MITA, a division of the National Electrical Manufacturers Association (NEMA), was joined by AdvaMed in challenging the Library of Congress to protect copyrighted software used for servicing and repairing medical devices, such as ultrasound and PET scanners, to safeguard that software and ensure the safety and privacy of patients who use the devices, a spokesperson for NEMA’s MITA division told AuntMinnie in an email.

That case is now on remand to the U.S. District Court for the District of Columbia. The key issue is a federal Digital Millennium Copyright Act (DMCA) medical device exemption that was granted in October 2021 and renewed in October 2024. This exemption opens access to more of the inner data and software workings of medical equipment.

Hospital costs

All this leaves hospital groups in a precarious position. Medical device maintenance, servicing, and repair are handled in several ways, including using in-house service technicians, contracted firms, and independent service organizations (ISOs), or a combination of approaches. What teams can and can’t do is also governed by end-user license agreements and other service contracts with OEMs.

Diagnosing medical equipment and device malfunctions has become harder and more costly due to software locks, called technological protective measures (TPMs), put in place by OEMs, say clinical engineers and hospital imaging department managers who have spoken out for change.

Large sophisticated systems such as MRI and catheterization and angioplasty x-ray systems are completely controlled by computers integrated into the systems and can only be serviced with software integrated into the systems, according to filings from court challenges, among them Avante Health Solutions, a provider of refurbished medical systems and devices; post warranty repair, diagnosis, and maintenance of medical systems and devices; and new and used parts.

Triennial rulemaking

In a potential win, third-party operators like Avante successfully petitioned to renew the DMCA exemption to access computer programs that are contained in and control the functioning of medical devices or systems, and related data files, when circumvention is a necessary step to allow the diagnosis, maintenance, and repair. This was reflected in October 2024 triennial section 1201 rulemaking.

Notably, "the petitions demonstrated the continuing need and justification for the exemption, for example stating that 'the use of TPMs in medical systems and devices is widespread' and that manufacturers 'have developed new systems that further restrict access to use of necessary software tools,'" stated a subpart to the final rule. "Petitioners also emphasized that this exemption makes possible device repair and maintenance services that ensure continuity and efficiency of patient care."

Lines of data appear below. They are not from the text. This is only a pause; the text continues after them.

(** * device-tracker: the page shell and the map widget

    A shallow embedding of [src/app/components/GoogleMap.tsx] (the components
    [Map], [Marker], [render] and [GoogleMap]) and of the page component
    [Home], with the parts of the browser, of React and of the Google Maps
    library that the components drive:

    - JavaScript numbers are binary64 floats ([PrimFloat.float]); decimal
      literals denote the closest binary64 value, as in JavaScript;
    - an object literal is a value together with the address that gives it
      its identity, which is what React compares in dependency arrays;
    - the browser's geolocation capability is a log of the requests made to
      it plus the number of requests whose callback is still to be delivered:
      [getCurrentPosition] answers a request once, through one of its two
      callbacks;
    - [google.maps.Map] and [google.maps.Marker] instances live in a heap
      and are updated in place by their methods;
    - a React component instance is its hook state, the state update queued
      for its next render, and what its effects remember from the last
      commit (dependency values, the variables captured by a cleanup).

    React is taken as it runs in production under the Next.js app router
    (React 18): an effect runs once per mount and again when a dependency
    has changed, its cleanup runs before it runs again and at unmount, the
    state updates made by one callback are taken up by one render, and a
    state update addressed to an unmounted component is dropped, and an
    error thrown by the render of a component that no error boundary of the
    widget catches makes React unmount the widget.

    The source file binds no identifier [React]: it imports [Wrapper] and
    [Status], and [useEffect], [useRef] and [useState], and the page that
    Next.js builds has no global of that name.  [React.FC] and
    [React.ReactNode] are types, which the compiler erases; the
    [React.Children.map], [React.isValidElement] and [React.cloneElement]
    of the body of [Map] are read when [Map] renders. *)

From Stdlib Require Import ZArith PrimFloat Lia.
From stdpp Require Import base option list strings gmap relations.
(** ** BackToHome during an analysis *)

(** C10: [handleBackToHome] does not touch [isAnalyzing].  In the analysis
    view the Done button is offered whatever the flag; pressed while a call
    is in flight and the flag is true, it leads to the home view with the
    flag still true and the call still in flight; when that call settles
    afterwards the resumed handler still runs, in the home view: it clears
    the flag and stores the result, or else the general error. *)
Theorem handleBackToHome_keeps_flag (sys : System) :
  isAnalyzing (App.handleBackToHome (app sys)) = isAnalyzing (app sys) /\
  (view (app sys) = analysis -> rendered (app sys) BackToHome = true) /\
  (view (app sys) = analysis ->
   isAnalyzing (app sys) = true ->
   (0 < analysesPending sys)%nat ->
   exists atHome,
     step sys BackToHome = Some atHome /\
     view (app atHome) = home /\
     isAnalyzing (app atHome) = true /\
     analysesPending atHome = analysesPending sys /\
     forall o, exists after,
       step atHome (AnalysisSettled o) = Some after /\
       view (app after) = home /\
       isAnalyzing (app after) = false /\
       match o with
       | App.Fulfilled result => analysisResult (app after) = Some result
       | App.Rejected err =>
           error (app after) = Some (orElse (message err) "Analysis failed.")
       end).
Proof.
  split; [reflexivity|].
  split; [intros Hv; simpl; rewrite Hv; reflexivity|].
  intros _ Hflag Hpending.
  eexists. split; [reflexivity|]. simpl.
  split; [reflexivity|]. split; [exact Hflag|]. split; [reflexivity|].
  intros o.
  destruct (analysesPending sys) as [|n]; [lia|].
  eexists. split; [reflexivity|].
  destruct o; simpl; repeat split.
Qed.

Lemma handleBackToHome_keeps_flag_witness :
  exists atHome after,
    step submittedSystem BackToHome = Some atHome /\
    view (app atHome) = home /\ isAnalyzing (app atHome) = true /\
    step atHome (AnalysisSettled (App.Fulfilled "A red bicycle.")) = Some after /\
    view (app after) = home /\ isAnalyzing (app after) = false /\
    analysisResult (app after) = Some "A red bicycle.".
Proof.
  destruct (handleBackToHome_keeps_flag submittedSystem) as (_ & _ & H).
  destruct (H eq_refl eq_refl (Nat.lt_0_succ 0))
    as (atHome & Hs & Hv & Hf & _ & Hlater).
  destruct (Hlater (App.Fulfilled "A red bicycle."))
    as (after & Hs' & Hv' & Hf' & Hr').
  exists atHome, after. repeat split; assumption.
Defined.

(** ** The scenario of the specification, run through the model *)

Example scenario_red_bicycle :
  run viaUI initialSystem
      [OpenCamera; Capture "img1"; UsePhoto;
       AnalysisSettled (App.Fulfilled "A red bicycle.")]
  = Some {| app := {| view := analysis; imageSrc := Some "img1";
                      location := None; locationError := None;
                      isLoadingLocation := false;
                      analysisResult := Some "A red bicycle.";
                      isAnalyzing := false; error := None |};
            positionsPending := 0; analysesPending := 0 |}.
Proof. reflexivity. Qed.

(** A location request that is refused by the user. *)
Example scenario_permission_denied :
  option_map app
    (run viaUI initialSystem [GetLocation true; PositionError 1])
  = Some {| view := home; imageSrc := None; location := None;
            locationError := Some "Location permission denied.";
            isLoadingLocation := false; analysisResult := None;
            isAnalyzing := false;
            error := Some "Location permission denied." |}.
Proof. reflexivity. Qed.

(** * Further properties of the controller and of what it displays *)

(** ** Shape of a step *)

Lemma perform_handleUsePhoto sys :
  perform sys (App.handleUsePhoto (app sys)) = sys \/
  (truthy (imageSrc (app sys)) = true /\
   perform sys (App.handleUsePhoto (app sys)) =
     {| app := setView analysis (setError None (setIsAnalyzing true (app sys)));
        positionsPending := positionsPending sys;
        analysesPending := S (analysesPending sys) |}).
Proof.
  unfold App.handleUsePhoto.
  destruct (imageSrc (app sys)) as [img|] eqn:Hi.
  - destruct (img =? "") eqn:He.
    + left. destruct sys; reflexivity.
    + right. simpl. rewrite He. split; reflexivity.
  - left. destruct sys; reflexivity.
Qed.

Lemma step_location_event sys ev sys' :
  step sys ev = Some sys' ->
  isLocationEvent ev = true ->
  view (app sys') = view (app sys) /\
  imageSrc (app sys') = imageSrc (app sys) /\
  analysisResult (app sys') = analysisResult (app sys) /\
  isAnalyzing (app sys') = isAnalyzing (app sys) /\
  analysesPending sys' = analysesPending sys.
Proof.
  intros Hstep Hl.
  destruct ev; try discriminate Hl; simpl in Hstep.
  - injection Hstep as <-. destruct supported; repeat split.
  - destruct (positionsPending sys); [discriminate|].
    injection Hstep as <-. repeat split.
  - destruct (positionsPending sys); [discriminate|].
    injection Hstep as <-. repeat split.
Qed.

Lemma step_other_event sys ev sys' :
  step sys ev = Some sys' ->
  isLocationEvent ev = false ->
  location (app sys') = location (app sys) /\
  locationError (app sys') = locationError (app sys) /\
  isLoadingLocation (app sys') = isLoadingLocation (app sys) /\
  positionsPending sys' = positionsPending sys.
Proof.
  intros Hstep Hl.
  destruct ev; try discriminate Hl; simpl in Hstep;
    try (injection Hstep as <-; repeat split; fail).
  - injection Hstep as <-.
    destruct (perform_handleUsePhoto sys) as [-> | [_ ->]]; repeat split.
  - destruct (analysesPending sys); [discriminate|].
    injection Hstep as <-. destruct o; repeat split.
  - injection Hstep as <-. unfold App.headerBack.
    destruct (view (app sys)); repeat split.
Qed.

Legal challenges lodged by AdvaMed and MITA over the DMCA exemption have been going back and forth since 2022. The trade groups are seeking declaratory and injunctive relief to set aside the DCMA exemption, declare it unlawful and void, and ultimately prohibit the exemption's implementation.

DCMA exemption

If DCMA reform prevails, it will be positive for independent service when it comes to medical devices, but the exemptions will need to be renewed or made permanent in future rulemakings, according to Dentons U.S. Intellectual Property and Technology Group, which has coordinated some of the complaints and proceedings. Dentons cautioned, though, that compliance with other applicable laws and regulations is still required.

Sustained DCMA exemptions in the category of medical devices could potentially reduce healthcare costs through competitive repair options and improve equipment uptime in medical facilities, Dentons said.

In the meantime, H 460 in North Carolina, if successful, could be a bellwether of hospitals and health systems potentially having more bargaining power in medical imaging and radiation therapy equipment maintenance and repair. Likewise, if a similar bill is successful in Vermont, (H 106), it would also go into effect this summer.